▶ [PROVIDED ENTRIES]
(** * SocketCommunicator of DGL's distributed-training transport

    A shallow embedding of [src/rpc/network/socket_communicator.cc]:
    the framing codec ([SendCore], [RecvDataSize], [RecvData]), the
    sender ([AddReceiver], [Connect], [Send], [SendLoop]) and the receiver
    ([Wait], [Recv], [RecvFrom], [RecvLoop]).

    Conventions.
    - C++ [int] and [int64_t] values are [Z]; the only cast the code
      performs ([static_cast<size_t>]) is written out as a reduction
      modulo 2^64.
    - Everything the operating system decides (how many bytes a socket
      accepts or delivers at a call, whether connect/bind/listen/accept
      succeed, which socket the multiplexer reports) is an explicit
      script consumed call by call.  A loop that needs one more answer
      than the script holds ends as [Pending]: it is still blocked.
    - [CHECK_*] failures and [LOG(FATAL)] end a run as [Fatal]; an
      exception of the C++ library that leaves the function ends it as
      [Thrown]; C++ undefined behaviour (null dereference, division by
      zero, indexing past the end of a vector) ends it as [Undefined]. *)

From Stdlib Require Import ZArith List Lia Ascii String.
From stdpp Require Import gmap strings list pretty.

Open Scope string_scope.
Open Scope list_scope.
Open Scope Z_scope.
(** Runs the program: [main] creates, the monitor steps, or a thread does. *)
Inductive turn := Main | Mon | Thr (i : nat).

Definition take_turn (high : Z) (t : turn) (s : program) : option program :=
  match t with
  | Main =>
      if decide (length (threads s) < 3)%nat then
        Some {| threads := threads s ++ [Enter]; monitor := monitor s; mem := mem s |}
      else if decide (length (threads s) = 3%nat /\ monitor s = None) then
        Some {| threads := threads s; monitor := Some (Compare 0); mem := mem s |}
      else None
  | Mon =>
      w ← monitor s;
      let '(w', m) := preempt_monitor w (mem s) in
      Some {| threads := threads s; monitor := Some w'; mem := m |}
  | Thr i =>
      p ← threads s !! i;
      let '(p', m) := thread_func high (Z.of_nat i) p (mem s) in
      Some {| threads := <[i := p']> (threads s); monitor := monitor s; mem := m |}
  end.

Definition run (high : Z) (ts : list turn) (s : program) : option program :=
  foldl (fun o t => s ← o; take_turn high t s) (Some s) ts.

(** ** The log *)

(** Reads the log: [Some h] when every thread that said it has the lock said it
    has released it before the next one said it has it, [h] the one that has
    not released it yet; no thread reported an error. *)
Definition log_step (o : option (option Z)) (l : line) : option (option Z) :=
  h ← o;
  match l, h with
  | LockBy t, None => Some (Some t)
  | UnlockBy t, Some t' => if t =? t' then Some None else None
  | LockBy _, Some _ | UnlockBy _, None | Error, _ => None
  | _, _ => Some h
  end.

Definition log_holder : list line -> option (option Z) := foldl log_step (Some None).

Lemma log_holder_snoc ls l : log_holder (ls ++ [l]) = log_step (log_holder ls) l.
Proof. unfold log_holder. by rewrite foldl_app. Qed.

Lemma log_no_error ls h : log_holder ls = Some h -> Error ∉ ls.
Proof.
  revert h. induction ls as [|l ls IH] using rev_ind; intros h E; [apply not_elem_of_nil|].
  rewrite log_holder_snoc in E. destruct (log_holder ls) as [h'|]; [|done].
  apply not_elem_of_app. split; [by eapply IH|]. by intros <-%list_elem_of_singleton.
Qed.

(** ** The invariant *)

(** The places from the successful exchange to the write of the release, and
    those between the two lines of the log. *)
Definition inside (p : place) : bool :=
  match p with
  | SayLock | CheckBit | ReadCount | SayCount _ | SayUnlock | Unlock => true
  | Unlocked w => w =? 0
  | _ => false
  end.

Definition outside (p : place) : bool :=
  match p with
  | Enter | Entered _ | Try | Leave | Left _ | Spin | SayRelax | Again | Rejoin _ | Exit | Exited _ => true
  | _ => false
  end.

Definition speaking (p : place) : bool :=
  match p with CheckBit | ReadCount | SayCount _ | SayUnlock => true | _ => false end.

Inductive lock_inv (s : program) : Prop :=
| Free :
    slock (mem s) = SPIN_LOCK_UNLOCKED ->
    (forall j q, threads s !! j = Some q -> outside q = true) ->
    log_holder (stdout (mem s)) = Some None -> lock_inv s
| Held i p :
    slock (mem s) = SPIN_LOCK_LOCKED ->
    threads s !! i = Some p -> inside p = true ->
    (forall j q, j <> i -> threads s !! j = Some q -> outside q = true) ->
    log_holder (stdout (mem s)) = Some (if speaking p then Some (Z.of_nat i) else None) ->
    lock_inv s.

Lemma quiet_step ls h l :
  log_holder ls = Some h -> (forall t, l <> LockBy t /\ l <> UnlockBy t) -> l <> Error ->
  log_holder (ls ++ [l]) = Some h.
Proof. intros E Hq He. rewrite log_holder_snoc, E. destruct l; naive_solver. Qed.

(** What a thread outside does to the memory: nothing but its attempt to take
    the lock touches the word. *)
Lemma outside_step tid p m p' m' :
  outside p = true -> slock m = 0 \/ slock m = 1 -> thread_func 0 tid p m = (p', m') ->
  (p = Try /\ slock m = 1 /\ p' = SayLock /\ slock m' = 0 /\ stdout m' = stdout m) \/
  (outside p' = true /\ slock m' = slock m /\ (p = Try -> slock m = 0) /\
   (stdout m' = stdout m \/ stdout m' = stdout m ++ [Relax])).
Proof.
  intros Ho Hw E. destruct m as [k c o]. cbn [slock] in Hw. destruct p; try discriminate Ho.
  3,6: destruct Hw as [->| ->]; vm_compute in E; injection E as <- <-; cbn; naive_solver.
  all: injection E as <- <-; right; cbn; naive_solver.
Qed.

▶ [PROMPT] All lines above between those holding "match p with CheckBit" and "Lemma quiet_step ls", inclusive, must be set down unchanged, and no other line may be included.

▶ [EXERCISE RESULT]
  match p with CheckBit | ReadCount | SayCount _ | SayUnlock => true | _ => false end.

Inductive lock_inv (s : program) : Prop :=
| Free :
    slock (mem s) = SPIN_LOCK_UNLOCKED ->
    (forall j q, threads s !! j = Some q -> outside q = true) ->
    log_holder (stdout (mem s)) = Some None -> lock_inv s
| Held i p :
    slock (mem s) = SPIN_LOCK_LOCKED ->
    threads s !! i = Some p -> inside p = true ->
    (forall j q, j <> i -> threads s !! j = Some q -> outside q = true) ->
    log_holder (stdout (mem s)) = Some (if speaking p then Some (Z.of_nat i) else None) ->
    lock_inv s.

Lemma quiet_step ls h l :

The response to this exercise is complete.